Exercise description
If a line of the data below holds the string "bytes", copy it.

Raw data
Lemma transformer_run_spec l foreign keep frames : ∀ P,
  (∀ e, e ∈ l → (length (SecretEntry.placeholder e) ≤ S keep)%nat) →
  (∀ n, n ∈ foreign → ¬ occurs n (P ++ concat frames)) →
  transformer_run (MkTransformer l foreign P keep) frames = Ok (substituted l (P ++ concat frames)).
Proof.
  induction frames as [|x frames IH]; intros P Hkeep Hfor; cbn [transformer_run concat] in *.
  - destruct (transformer_push_spec l foreign keep P [] true []) as (P'&out&->&E&HP&_); try done; [by rewrite <- app_assoc|].
    rewrite HP, !app_nil_r in E by done. cbn. by rewrite app_nil_r, E.
  - rewrite app_assoc in Hfor.
    destruct (transformer_push_spec l foreign keep P x false (concat frames)) as (P'&out&->&E&_&HF); try done.
    cbn. rewrite IH by done. cbn. by rewrite app_assoc, E.
Qed.

(** C17. The body of an HTTP/2 request, in frames of any sizes, is sent on as it
    would be in one piece: from left to right, every placeholder of a secret the
    host may have is replaced by its value and nothing else changes, provided the
    body has no placeholder of another host in it. *)
Theorem body_substituted_whole (l : list SecretEntry.t) (foreign : list bytes) (frames : list bytes) :
  (∀ n, n ∈ foreign → ¬ occurs n (concat frames)) →
  transformer_run (transformer_new l foreign) frames = Ok (substituted l (concat frames)).
Proof.
  intros Hfor. apply (transformer_run_spec l foreign _ frames []); [|done]. intros e He.
  destruct (decide (SecretEntry.placeholder e = [])) as [->|Hne]; [cbn; lia|]. apply keep_of_spec.
  rewrite list_elem_of_In, filter_In, <- list_elem_of_In. split.
  - apply elem_of_app. left. by apply list_elem_of_fmap_2.
  - by rewrite bool_decide_eq_false_2.
Qed.

Definition sample_secrets : list SecretEntry.t :=
  [SecretEntry.Mk (lit "engram_ph_1") (lit "real-1") (HostList.empty); SecretEntry.Mk (lit "engram") (lit "E") (HostList.empty)].

Lemma body_substituted_whole_witness :
  transformer_run (transformer_new sample_secrets [lit "engram_ph_2"])
    [lit "k=engr"; lit "am_p"; lit "h_1&q=engram!"; lit "engram_ph_"] = Ok (lit "k=real-1&q=E!E_ph_").
Proof.
  rewrite (body_substituted_whole sample_secrets [lit "engram_ph_2"] [lit "k=engr"; lit "am_p"; lit "h_1&q=engram!"; lit "engram_ph_"]).
  - vm_compute. reflexivity.
  - intros n ->%list_elem_of_singleton Ho%contains_spec. vm_compute in Ho. discriminate.
Defined.

(** The body of an HTTP/2 response, in frames of any sizes, reaches the guest
    as long as it was, with some bytes starred out, and no credential without a
    star is in it. *)
Theorem response_frames_redacted (needles : list bytes) (frames : list bytes) :
  let out := byte_redactor_run (byte_redactor_new needles) frames in
  Forall2 (fun a b => b = a ∨ b = STAR) (concat frames) out ∧
  ∀ n, n ∈ needles → n ≠ [] → STAR ∉ n → ¬ occurs n out.
Proof.
  apply (byte_redactor_run_spec needles frames [] [] []); [constructor| |by left]. intros n _ Hn _ (a&b&E). by destruct a, n.
Qed.

(** A placeholder of another host does get through, whole, when the first push
    lets its front go before its end is there: the scan looks at what is about to
    leave, and the hold-back keeps less than a placeholder. Sent as one last
    frame it is caught. *)
Theorem foreign_placeholder_missed :
  let foreign := [lit "engram_ph_2"] in
  let body := lit "k=engram_ph_2" in
  transformer_run (transformer_new [] foreign) [body] = Ok body ∧
  transformer_push (transformer_new [] foreign) body true = Err (Violation (lit "engram_ph_2")) ∧
  first_match body foreign = Some (lit "engram_ph_2").
Proof. split; [vm_compute; reflexivity|]. split; vm_compute; reflexivity. Qed.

The answer
Theorem body_substituted_whole (l : list SecretEntry.t) (foreign : list bytes) (frames : list bytes) :
    as long as it was, with some bytes starred out, and no credential without a
Theorem response_frames_redacted (needles : list bytes) (frames : list bytes) :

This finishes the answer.